> _Work item_: Your output is the line containing "let username := last" plus all lines after it to the end of the records, reproduced exactly, with nothing else.

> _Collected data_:

(** The body of [fetch_github_data] from [repos = repos_response.json()]
    on. *)
Definition process_github_data (net : Network) (github_url username : str)
    (user_data : UserData) (repos : list Repo) : result FinalData :=
  st <- process_repos net ([], [], []) (sorted_repos repos) ;;
  let '(projects, experience, all_languages) := st in
  let education :=
    if truthy (dict_get (user_bio user_data) PyNone)
    then [education_data] else [] in
  Ok {| fd_name := dict_get (user_name user_data) (PyStr username);
        fd_email := dict_get (user_email user_data) (PyStr []);
        fd_phone := [];
        fd_location := dict_get (user_location user_data) (PyStr []);
        fd_bio := dict_get (user_bio user_data) (PyStr []);
        fd_skills := sorted str_ltb (fun s => s) false all_languages;
        fd_projects := projects;
        fd_experience := experience;
        fd_education := education;
        fd_profile_url := github_url;
        fd_blog := dict_get (user_blog user_data) (PyStr []);
        fd_company := dict_get (user_company user_data) (PyStr []);
        fd_followers := dict_get (user_followers user_data) 0%Z;
        fd_following := dict_get (user_following user_data) 0%Z;
        fd_public_repos := dict_get (user_public_repos user_data) 0%Z |}.

Definition fetch_github_data (net : Network) (github_url : str)
  : result FinalData :=
  let username := last (split_char 47 github_url) [] in
  user_response <-
    requests_get (get_user net (u "https://api.github.com/users/" ++ username)) ;;
  if negb (status_code user_response =? 200)%Z then HTTPException 500
  else
    let user_data := json user_response in
    repos_response <-
      requests_get
        (get_repos net
           (u "https://api.github.com/users/" ++ username ++ u "/repos")) ;;
    if negb (status_code repos_response =? 200)%Z then HTTPException 500
    else
      let repos := json repos_response in
      process_github_data net github_url username user_data repos.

> _Your response_:
  let username := last (split_char 47 github_url) [] in
  user_response <-
    requests_get (get_user net (u "https://api.github.com/users/" ++ username)) ;;
  if negb (status_code user_response =? 200)%Z then HTTPException 500
  else
    let user_data := json user_response in
    repos_response <-
      requests_get
        (get_repos net
           (u "https://api.github.com/users/" ++ username ++ u "/repos")) ;;
    if negb (status_code repos_response =? 200)%Z then HTTPException 500
    else
      let repos := json repos_response in
      process_github_data net github_url username user_data repos.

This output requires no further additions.